EXERCISE DATA
Lemma steps_loop k n s s' : steps k s = Some s' -> execute_loop (k + n) s = execute_loop n s'.
Proof.
  revert s. induction k as [|k IH]; intros s; cbn [steps Nat.add BytecodeInterpreter.execute_loop]; [by intros [= ->]|].
  destruct (_ !! _); [|done]. unfold mbind, stm_bind.
  destruct (execute_instruction _ s) as [s1 [[]|?|?|]]; try done. apply IH.
Qed.

Lemma steps_short k n s s' : steps k s = Some s' -> n < k -> (execute_loop n s).2 = OutOfFuel.
Proof.
  revert n s. induction k as [|k IH]; intros n s Hk Hn; [lia|]. cbn [steps] in Hk.
  destruct n as [|n]; cbn [BytecodeInterpreter.execute_loop]; destruct (_ !! _); try done.
  unfold mbind, stm_bind. destruct (execute_instruction _ s) as [s1 [[]|?|?|]]; try done. apply IH; [done|lia].
Qed.

(** A state that comes back to itself is never left. *)
Lemma cycle_diverges k s n : 0 < k -> steps k s = Some s -> (execute_loop n s).2 = OutOfFuel.
Proof.
  intros Hk Hs. induction n as [n IH] using lt_wf_ind. destruct (decide (n < k)) as [Hn|Hn]; [by eapply steps_short|].
  replace n with (k + (n - k)) by lia. rewrite (steps_loop k _ s s Hs). apply IH. lia.
Qed.

Lemma reach_cycle_diverges k j s s' n : 0 < k -> steps j s = Some s' -> steps k s' = Some s' ->
  (execute_loop n s).2 = OutOfFuel.
Proof.
  intros Hk Hj Hs. destruct (decide (n < j)) as [Hn|Hn]; [by eapply steps_short|].
  replace n with (j + (n - j)) by lia. rewrite (steps_loop j _ s s' Hj). by eapply cycle_diverges.
Qed.

Lemma increment_loop identity_id amount reason n (s : BytecodeInterpreter.t S) :
  let i := BytecodeOp.IncrementReputation identity_id amount reason in
  Forall (fun x => x = i) (BytecodeProgram.instructions (BytecodeInterpreter.program s)) ->
  BytecodeInterpreter.pc s < length (BytecodeProgram.instructions (BytecodeInterpreter.program s)) ->
  (execute_loop n s).2 = OutOfFuel.
Proof.
  intros i. revert s. induction n as [|n IH]; intros s Hall Hpc; cbn [BytecodeInterpreter.execute_loop];
    destruct (lookup_lt_is_Some_2 _ _ Hpc) as [x Hx]; rewrite Hx; [done|].
  rewrite (Forall_lookup_1 _ _ _ _ Hall Hx). unfold mbind, stm_bind. cbn.
  apply IH; cbn; [|rewrite length_app; cbn; lia]. apply Forall_app. by split; [|constructor].
Qed.

(** The compiled program runs out of any number of steps. *)
Definition never_ends (ops : list Op.t) (s : VM.t S) : Prop := forall n,
  (BytecodeInterpreter.execute debug_instruction n
     (BytecodeInterpreter.new s (BytecodeCompiler.compile ops))).2 = OutOfFuel.

(** The compiled [IncrementReputation] never ends: executing the instruction
    appends another copy of it to the program. *)
Theorem increment_reputation_never_ends identity_id amount reason (s : VM.t S) :
  never_ends [Op.IncrementReputation identity_id amount reason] s.
Proof.
  intros n.
  unfold BytecodeInterpreter.execute, mbind, stm_bind. cbn [BytecodeInterpreter.set_pc modify].
  apply (increment_loop identity_id (TypedValue.Number <$> amount) reason); cbn; [|lia]. by constructor.
Qed.

End Refinement.

(** ** Concrete runs *)
Section Examples.

#[local] Existing Instance Samples.platform.
#[local] Existing Instance Samples.renderings.
(* ===== verification/Dsl.v ===== *)
(** * Programs: compiler/parse_dsl.rs, compiler/mod.rs and compiler/stdlib.rs

    [parse_dsl] splits a source into lines, reads governance settings and
    templates, and hands everything else to the line and block parsers. *)
From S2P Require Import Prelude Float64 Text Values Ops Parser Blocks.

Module LifecycleConfig.

Section Config.

Context `{CH : Chrono}.

Record t : Type := {
  quorum : option f64;
  threshold : option f64;
  min_deliberation : option Duration;
  expires_in : option Duration;
  required_roles : list string;
}.

(** [Default]. *)
Definition default : t :=
  {| quorum := None; threshold := None; min_deliberation := None; expires_in := None; required_roles := [] |}.

Definition or_else {A} (a b : option A) : option A := match a with Some _ => a | None => b end.

Definition merge_from (other self : t) : t :=
  {| quorum := or_else (quorum self) (quorum other);
     threshold := or_else (threshold self) (threshold other);
     min_deliberation := or_else (min_deliberation self) (min_deliberation other);
     expires_in := or_else (expires_in self) (expires_in other);
     required_roles := match required_roles self with [] => required_roles other | roles => roles end |}.

End Config.

End LifecycleConfig.

Module Dsl.

Import CompilerError LineParser Blocks.

Section Parse.

Context `{CH : Chrono}.

(** The last byte of a string is the last character only if it is ASCII. *)
Fixpoint last_char (s : string) : option ascii :=
  match s with
  | EmptyString => None
  | String c EmptyString => Some c
  | String _ s' => last_char s'
  end.

Definition duration_of (d : option Duration) : res CompilerError.t Duration :=
  match d with Some d => Ok d | None => Panic "Duration out of bounds" end.

Definition parse_duration (duration_str : string) : res CompilerError.t Duration :=
  let duration_str := trim duration_str in
  match last_char duration_str with
  | None => Err (SyntaxError "Empty duration string")
  | Some last_char =>
      if (128 <=? code last_char)%N then Panic "byte index is not a char boundary"
      else
        let value_str := String.substring 0 (String.length duration_str - 1) duration_str in
        value ← parsed (SyntaxError ("Invalid duration value: " +:+ value_str)) (parse_i64 value_str);
        if Ascii.eqb last_char "h" then duration_of (hours value)
        else if Ascii.eqb last_char "d" then duration_of (days value)
        else if Ascii.eqb last_char "w" then duration_of (weeks value)
        else Err (SyntaxError ("Unknown duration unit: " +:+ String last_char EmptyString))
  end.

(** A name with its quotes removed, if it has them. *)
Definition plain_name (word : string) : res CompilerError.t string :=
  if quoted word then unquote word else Ok word.

(** One command of a governance or template block. *)
Definition config_command (parts : list string) (pos : SourcePosition) (config : LifecycleConfig.t) :
    res CompilerError.t LifecycleConfig.t :=
  let value command := next (at_pos (MissingParameter command) pos) (tail parts) in
  let number command v := parsed (at_pos (InvalidParameterValue command) pos) (parse_f64 v) in
  match parts with
  | [] => Ok config
  | command :: _ =>
      if String.eqb command "quorumthreshold" then
        '(v, _) ← value command; q ← number command v;
        Ok {| LifecycleConfig.quorum := Some q; LifecycleConfig.threshold := LifecycleConfig.threshold config;
              LifecycleConfig.min_deliberation := LifecycleConfig.min_deliberation config;
              LifecycleConfig.expires_in := LifecycleConfig.expires_in config;
              LifecycleConfig.required_roles := LifecycleConfig.required_roles config |}
      else if String.eqb command "votethreshold" then
        '(v, _) ← value command; q ← number command v;
        Ok {| LifecycleConfig.quorum := LifecycleConfig.quorum config; LifecycleConfig.threshold := Some q;
              LifecycleConfig.min_deliberation := LifecycleConfig.min_deliberation config;
              LifecycleConfig.expires_in := LifecycleConfig.expires_in config;
              LifecycleConfig.required_roles := LifecycleConfig.required_roles config |}
      else if String.eqb command "mindeliberation" then
        '(v, _) ← value command; d ← parse_duration v;
        Ok {| LifecycleConfig.quorum := LifecycleConfig.quorum config;
              LifecycleConfig.threshold := LifecycleConfig.threshold config;
              LifecycleConfig.min_deliberation := Some d;
              LifecycleConfig.expires_in := LifecycleConfig.expires_in config;
              LifecycleConfig.required_roles := LifecycleConfig.required_roles config |}
      else if String.eqb command "expiresin" then
        '(v, _) ← value command; d ← parse_duration v;
        Ok {| LifecycleConfig.quorum := LifecycleConfig.quorum config;
              LifecycleConfig.threshold := LifecycleConfig.threshold config;
              LifecycleConfig.min_deliberation := LifecycleConfig.min_deliberation config;
              LifecycleConfig.expires_in := Some d;
              LifecycleConfig.required_roles := LifecycleConfig.required_roles config |}
      else if String.eqb command "require_role" then
        '(v, _) ← value command; role ← plain_name v;
        Ok {| LifecycleConfig.quorum := LifecycleConfig.quorum config;
              LifecycleConfig.threshold := LifecycleConfig.threshold config;
              LifecycleConfig.min_deliberation := LifecycleConfig.min_deliberation config;
              LifecycleConfig.expires_in := LifecycleConfig.expires_in config;
              LifecycleConfig.required_roles := LifecycleConfig.required_roles config ++ [role] |}
      else Err (at_pos (UnknownCommand command) pos)
  end.

(** The variables of the main loop. *)
Record state : Type := {
  ops : list Op.t;
  config : LifecycleConfig.t;
  in_governance_block : bool;
  in_template_block : bool;
  current_template_name : string;
  current_template : LifecycleConfig.t;
  templates : gmap string LifecycleConfig.t;
}.

Definition start : state :=
  {| ops := []; config := LifecycleConfig.default; in_governance_block := false; in_template_block := false;
     current_template_name := EmptyString; current_template := LifecycleConfig.default; templates := ∅ |}.

Definition with_op (op : Op.t) (s : state) : state :=
  {| ops := push_op (ops s) op; config := config s; in_governance_block := in_governance_block s;
     in_template_block := in_template_block s; current_template_name := current_template_name s;
     current_template := current_template s; templates := templates s |}.
Definition with_config (c : LifecycleConfig.t) (s : state) : state :=
  {| ops := ops s; config := c; in_governance_block := in_governance_block s;
     in_template_block := in_template_block s; current_template_name := current_template_name s;
     current_template := current_template s; templates := templates s |}.
Definition in_governance (b : bool) (s : state) : state :=
  {| ops := ops s; config := config s; in_governance_block := b;
     in_template_block := in_template_block s; current_template_name := current_template_name s;
     current_template := current_template s; templates := templates s |}.
Definition with_template (inside : bool) (name : string) (c : LifecycleConfig.t)
    (ts : gmap string LifecycleConfig.t) (s : state) : state :=
  {| ops := ops s; config := config s; in_governance_block := in_governance_block s;
     in_template_block := inside; current_template_name := name; current_template := c; templates := ts |}.

Definition at_line (text : string) (pos : SourcePosition) : string :=
  text +:+ " at line " +:+ u64_to_string (N.of_nat (pos_line pos)).

(** [template name {] *)
Definition template_line (trimmed : string) (pos : SourcePosition) (s : state) : res CompilerError.t state :=
  match split_whitespace trimmed with
  | _ :: word :: _ :: _ =>
      name ← plain_name word;
      Ok (with_template true name LifecycleConfig.default (templates s) s)
  | _ => Err (SyntaxError (at_line "Invalid template definition" pos))
  end.

(** [governance use name] *)
Definition use_line (trimmed : string) (pos : SourcePosition) (s : state) : res CompilerError.t state :=
  match split_whitespace trimmed with
  | _ :: _ :: word :: _ =>
      name ← plain_name word;
      match templates s !! name with
      | Some template => Ok (with_config (LifecycleConfig.merge_from template (config s)) s)
      | None => Err (SyntaxError (at_line ("Unknown template '" +:+ name +:+ "'") pos))
      end
  | _ => Err (SyntaxError (at_line "Invalid governance use directive" pos))
  end.

Definition setting_line (trimmed : string) (pos : SourcePosition) (s : state) : res CompilerError.t state :=
  let parts := split_whitespace trimmed in
  if in_template_block s then
    c ← config_command parts pos (current_template s);
    Ok (with_template true (current_template_name s) c (templates s) s)
  else c ← config_command parts pos (config s); Ok (with_config c s).

(** A line that ends with a colon, outside the settings. *)
Definition top_block (fuel : nat) (lines : list string) (trimmed : string) (pos : SourcePosition) : M Op.t :=
  if String.eqb trimmed "if:" then parse_if_block (parse_block fuel) lines pos
  else if String.eqb trimmed "while:" then parse_while_block fuel lines pos
  else if str_starts_with "def " trimmed then parse_function_block (parse_block fuel) lines pos
  else if String.eqb trimmed "match:" then parse_match_block (parse_block fuel) fuel lines pos
  else if str_starts_with "loop " trimmed then parse_loop_block (parse_block fuel) lines pos
  else throw (at_pos (UnknownBlockType trimmed) pos).

(** A line that the settings handle: then the line is done. *)
Definition settings (trimmed : string) (pos : SourcePosition) (s : state) : option (res CompilerError.t state) :=
  if str_starts_with "template " trimmed && str_ends_with " {" trimmed then Some (template_line trimmed pos s)
  else if in_template_block s && String.eqb trimmed "}" then
    Some (Ok (with_template false (current_template_name s) (current_template s)
                (<[current_template_name s := current_template s]> (templates s)) s))
  else if str_starts_with "governance use " trimmed then Some (use_line trimmed pos s)
  else if String.eqb trimmed "governance {" then Some (Ok (in_governance true s))
  else if in_governance_block s && String.eqb trimmed "}" then Some (Ok (in_governance false s))
  else if in_governance_block s || in_template_block s then Some (setting_line trimmed pos s)
  else None.

(** One round of the main loop. *)
Definition line_step (fuel : nat) (lines : list string) (line : string) (s : state) : M state :=
  if is_blank line then _ ← advance; mret s
  else
    let indent := Common.get_indent line in
    pos ← here {| pos_line := 1; pos_column := 1 |} indent;
    let trimmed := trim line in
    match settings trimmed pos s with
    | Some r => s ← lift r; _ ← advance; mret s
    | None =>
        op ← (if ends_with_char ":" trimmed then top_block fuel lines trimmed pos
              else op ← statement line pos; _ ← advance; mret op);
        mret (with_op op s)
    end.

Fixpoint main_loop (n fuel : nat) (lines : list string) (s : state) : M state :=
  match n with
  | O => lift OutOfFuel
  | Datatypes.S n =>
      i ← get_state;
      match lines !! i with
      | Some line => s ← line_step fuel lines line s; main_loop n fuel lines s
      | None => mret s
      end
  end.

Definition enough (lines : list string) : nat := 2 * length lines + 2.

Definition parse_lines (lines : list string) : res CompilerError.t (list Op.t * LifecycleConfig.t) :=
  s ← (main_loop (enough lines) (enough lines) lines start 0).2; Ok (ops s, config s).

Definition parse_dsl (source : string) : res CompilerError.t (list Op.t * LifecycleConfig.t) :=
  parse_lines (lines source).

(** mod.rs: the loop [parse_dsl] replaced, which nothing calls any more.  It
    advances after a block too, so it drops the line that follows one. *)
Fixpoint internal_loop (n fuel : nat) (lines : list string) (ops : list Op.t) : M (list Op.t) :=
  match n with
  | O => lift OutOfFuel
  | Datatypes.S n =>
      i ← get_state;
      match lines !! i with
      | None => mret ops
      | Some line =>
          if is_blank line then _ ← advance; internal_loop n fuel lines ops
          else
            pos ← here {| pos_line := 1; pos_column := 1 |} (Common.get_indent line);
            let trimmed := trim line in
            op ← (if ends_with_char ":" trimmed then top_block fuel lines trimmed pos else statement line pos);
            _ ← advance;
            internal_loop n fuel lines (push_op ops op)
      end
  end.
Definition parse_dsl_internal (source : string) : res CompilerError.t (list Op.t) :=
  let lines := lines source in (internal_loop (enough lines) (enough lines) lines [] 0).2.

End Parse.

(** ** compiler/stdlib.rs *)
Definition stdlib_lines : list string :=
  [""; "# Standard library functions for nano-cvm DSL";
   "# These functions are automatically included in every program"; "";
   "# Math functions";
   "def abs(x):"; "    load x"; "    dup"; "    push 0"; "    lt"; "    if:"; "        negate"; "    return"; "";
   "def max(a, b):"; "    load a"; "    load b"; "    dup"; "    over"; "    lt"; "    if:"; "        swap";
   "        pop"; "    else:"; "        pop"; "    return"; "";
   "def min(a, b):"; "    load a"; "    load b"; "    dup"; "    over"; "    gt"; "    if:"; "        swap";
   "        pop"; "    else:"; "        pop"; "    return"; "";
   "# Stack manipulation utilities";
   "def swap3(a, b, c):"; "    # Takes three values and returns them in reverse order (c, b, a)"; "    load c";
   "    load b"; "    load a"; "    return"; "";
   "def dup2():"; "    # Duplicates the top two stack items"; "    over"; "    over"; "    return"; "";
   "def sum_n(n):"; "    # Sum numbers 1 to n"; "    push 0  # accumulator"; "    push 1  # counter"; "    while:";
   "        condition:"; "            dup         # counter"; "            load n"; "            gt";
   "            not"; "        dup             # counter"; "        over            # accumulator";
   "        add             # acc + counter"; "        swap"; "        pop"; "        swap"; "        push 1";
   "        add             # counter + 1"; "    pop                 # remove counter"; "    return"; "";
   "# Boolean logic utilities";
   "def xor(a, b):"; "    # Exclusive or: true if exactly one input is true"; "    load a"; "    load b"; "    eq";
   "    not"; "    load a"; "    load b"; "    or"; "    and"; "    return"; ""].
Definition line_feed : string := String newline EmptyString.
Definition get_stdlib_code : string := join line_feed stdlib_lines.

Definition parse_dsl_with_stdlib `{Chrono} (source : string) : res CompilerError.t (list Op.t) :=
  '(ops, _) ← parse_dsl (get_stdlib_code +:+ line_feed +:+ line_feed +:+ source); Ok ops.

End Dsl.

EXERCISE INSTRUCTIONS
Among the records, find all lines that include the string "BytecodeInterpreter" and return them.

RESPONSE TO THIS EXERCISE
  revert s. induction k as [|k IH]; intros s; cbn [steps Nat.add BytecodeInterpreter.execute_loop]; [by intros [= ->]|].
  destruct n as [|n]; cbn [BytecodeInterpreter.execute_loop]; destruct (_ !! _); try done.
Lemma increment_loop identity_id amount reason n (s : BytecodeInterpreter.t S) :
  Forall (fun x => x = i) (BytecodeProgram.instructions (BytecodeInterpreter.program s)) ->
  BytecodeInterpreter.pc s < length (BytecodeProgram.instructions (BytecodeInterpreter.program s)) ->
  intros i. revert s. induction n as [|n IH]; intros s Hall Hpc; cbn [BytecodeInterpreter.execute_loop];
  (BytecodeInterpreter.execute debug_instruction n
     (BytecodeInterpreter.new s (BytecodeCompiler.compile ops))).2 = OutOfFuel.
  unfold BytecodeInterpreter.execute, mbind, stm_bind. cbn [BytecodeInterpreter.set_pc modify].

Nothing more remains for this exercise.